● **Task requirements**: Pick each line that has "backgrounds" out of the records.

::: Dataset excerpts

Lemma keeps_foreground_worker m cfg tables sw dw fileInfos exports key saveDir nowTime :
  keeps_registry (worker E m cfg tables sw dw [] fileInfos exports key saveDir nowTime).
Proof.
  pose proof (keeps_Export E). unfold worker. cbn [length Nat.ltb Nat.leb].
  auto 10 with run.
Qed.

(** In a foreground mode, with an export map already stored in
    [backgrounds], the fingerprint of the request is in the Job Registry
    when the handler has returned, whether the export went well or not. *)
Lemma foreground_entry_stays m tables st exports jm :
  IsPost m = true -> dbName m <> "" -> request_tables m = Ok tables ->
  Form_output m = "open" \/ Form_output m = "down" ->
  backgrounds st !! OpExport = Some exports ->
  jobmaps st !! exports = Some jm ->
  jm !! cacheKey tables (Form_output m) (FormValues_type m) = None ->
  registered (after (mySQL_Export E m st))
    (cacheKey tables (Form_output m) (FormValues_type m)) = Some (next st).
Proof.
  intros Hpost Hdb Htables Hout Hbg Hjm Hkey.
  unfold mySQL_Export, mySQL_Export_at. rewrite Hpost, Htables.
  destruct (dbName m) as [|c name] eqn:Hname; [congruence|]. cbn [String.length Nat.eqb].
  rewrite <- Hname. clear Hname c name Hdb.
  set (key := cacheKey tables (Form_output m) (FormValues_type m)) in *.
  rewrite after_bind.
  assert (Hload : load_exports st = (Ok exports, st, [])).
  { unfold load_exports, bind, get. rewrite Hbg. reflexivity. }
  rewrite Hload. cbn [outcome after fst snd].
  rewrite after_bind.
  assert (Hlook : map_lookup exports key st = (Ok None, st, [])).
  { unfold map_lookup, bind, get, ret. rewrite Hjm. cbn [mbind option_bind].
    rewrite Hkey. reflexivity. }
  rewrite Hlook. cbn [outcome after fst snd].
  rewrite after_bind. cbn [new_FileInfos bind get put ret outcome after fst snd].
  rewrite after_bind. cbn [map_store modify outcome after fst snd].
  match goal with |- registered (after (?rest ?st2)) key = _ =>
    assert (Hkeeps : keeps_registry rest); [|destruct (Hkeeps st2) as [Hb Hj]] end.
  { pose proof keeps_time_Now. pose proof keeps_TempDir.
    pose proof keeps_foreground_worker.
    apply keeps_bind; [assumption|]. intros t.
    apply keeps_bind; [auto|]. intros saveDir.
    destruct Hout as [->| ->]; cbn [String.eqb Ascii.eqb Bool.eqb orb]; auto 10 with run. }
  unfold registered. rewrite Hb, Hj.
  cbn [backgrounds jobmaps set_jobmaps set_next set_infos].
  rewrite Hbg. cbn [mbind option_bind].
  rewrite lookup_alter_eq, Hjm. cbn [fmap option_fmap option_map mbind option_bind].
  apply lookup_insert_eq.
Qed.

End HandlerProperties.

(** * The properties at concrete requests *)

Section Scenarios.

Local Open Scope nat_scope.

Lemma Export_rejects_invalid_witness :
  let x := Export quiet (mkDbAuth "db:3307" "root" "pw" "shop" "klingon") shop_tables
             (WPath struct_file) (WStream 7 true) [true] empty_world in
  outcome x = Err ErrCharset
  /\ after x = empty_world
  /\ events x = [EvLog shop_tables]
  /\ starts (events x) = []
  /\ Forall unmarked (events x).
Proof.
  apply (Export_rejects_invalid quiet (mkDbAuth "db:3307" "root" "pw" "shop" "klingon")
           shop_tables (WPath struct_file) (WStream 7 true) [true] empty_world).
  right. reflexivity.
Defined.
Lemma effect_validateIndexFile_JNull cfg files dp :
  data_file files "index.json" = Parsed JNull ->
  exists e, effect cfg (validateIndexFile cfg files dp) (Throw e)
                   (fun r => incr_passed (incr_passed r)).
Proof.
  intros Hfile. unfold validateIndexFile. rewrite Hfile. eexists.
  eapply effect_ext; [|eapply effect_bind; [apply effect_log|]].
  2:{ eapply effect_bind; [apply effect_pass|].
      eapply effect_bind; [apply effect_pass|].
      apply effect_throw. apply effect_lift. }
  reflexivity.
Qed.

Lemma effect_validateIndexFile_throw cfg files dp index e :
  data_file files "index.json" = Parsed index ->
  index <> JNull ->
  lastUpdated_check dp index = Throw e ->
  effect cfg (validateIndexFile cfg files dp) (Throw e)
         (fun r => incr_passed (incr_passed r)).
Proof.
  intros Hfile Hn He. unfold validateIndexFile. rewrite Hfile.
  rewrite !(Get_field index) by assumption.
  eapply effect_ext; [|eapply effect_bind; [apply effect_log|]].
  2:{ eapply effect_bind; [apply effect_pass|].
      eapply effect_bind; [apply effect_pass|].
      eapply effect_bind; [apply effect_lift|].
      apply effect_throw. apply (effect_lastUpdated_throw cfg dp index e He). }
  reflexivity.
Qed.

(** [validateIndexFile] returns [null] only on one of the three failures
    of the index. *)
Lemma validateIndexFile_null cfg files dp p :
  fst (validateIndexFile cfg files dp p) = Normal None ->
  data_file files "index.json" = NotFound
  \/ (exists message, data_file files "index.json" = Unparseable message)
  \/ (exists index, data_file files "index.json" = Parsed index
                    /\ states_ok (field index "states") = false).
Proof.
  intros Hnull.
  destruct (data_file files "index.json") as [|message|index] eqn:Hfile; eauto.
  right; right. exists index. split; [reflexivity|].
  assert (Hcases : index = JNull \/ index <> JNull)
    by (destruct index; (now left) || (right; discriminate)).
  destruct Hcases as [-> | Hn].
  - destruct (effect_validateIndexFile_JNull cfg files dp Hfile) as [e He].
    destruct (effect_run _ _ _ _ p He) as [E _]. congruence.
  - destruct (lastUpdated_check dp index) as [g|e] eqn:Hg.
    + destruct (effect_run _ _ _ _ p
                  (effect_validateIndexFile_parsed cfg files dp index g Hfile Hn Hg))
        as [E _].
      rewrite E in Hnull.
      now destruct (states_ok (field index "states")).
    + destruct (effect_run _ _ _ _ p
                  (effect_validateIndexFile_throw cfg files dp index e Hfile Hn Hg))
        as [E _].
      congruence.
Qed.

Lemma bind_effect {A B} cfg (c : M A) (k : A -> M B) a f p :
  effect cfg c (Normal a) f ->
  exists lines,
    bind c k p
    = k a (mkProcess (f (results p)) (stdout p ++ printed cfg lines)
                     (stderr p) (exitCode p)).
Proof.
  intros H. destruct (H p) as [lines E]. exists lines. unfold bind. now rewrite E.
Qed.

Lemma bind_effect_throw {A B} cfg (c : M A) (k : A -> M B) e f p :
  effect cfg c (Throw e) f ->
  exists lines,
    bind c k p
    = (Throw e, mkProcess (f (results p)) (stdout p ++ printed cfg lines)
                          (stderr p) (exitCode p)).
Proof.
  intros H. destruct (H p) as [lines E]. exists lines. unfold bind. now rewrite E.
Qed.

Lemma generateReport_json cfg now stateStats p :
  json cfg = true ->
  generateReport cfg now stateStats p
  = (Normal tt,
     mkProcess (results p)
               (stdout p ++ [Document (report_of now stateStats (results p))])
               (stderr p)
               (Some (if (0 <? errors (results p))%nat then 1 else 0))).
Proof.
  intros Hj. unfold generateReport, report_of, overall_of. rewrite Hj.
  unfold bind, get_results, console_log, set_exitCode.
  cbn [results stdout stderr exitCode].
  destruct (0 <? errors (results p))%nat; [reflexivity|].
  now destruct (0 <? warnings (results p))%nat.
Qed.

::::::

● **Response to this exercise**:
    [backgrounds], the fingerprint of the request is in the Job Registry
  backgrounds st !! OpExport = Some exports ->
  cbn [backgrounds jobmaps set_jobmaps set_next set_infos].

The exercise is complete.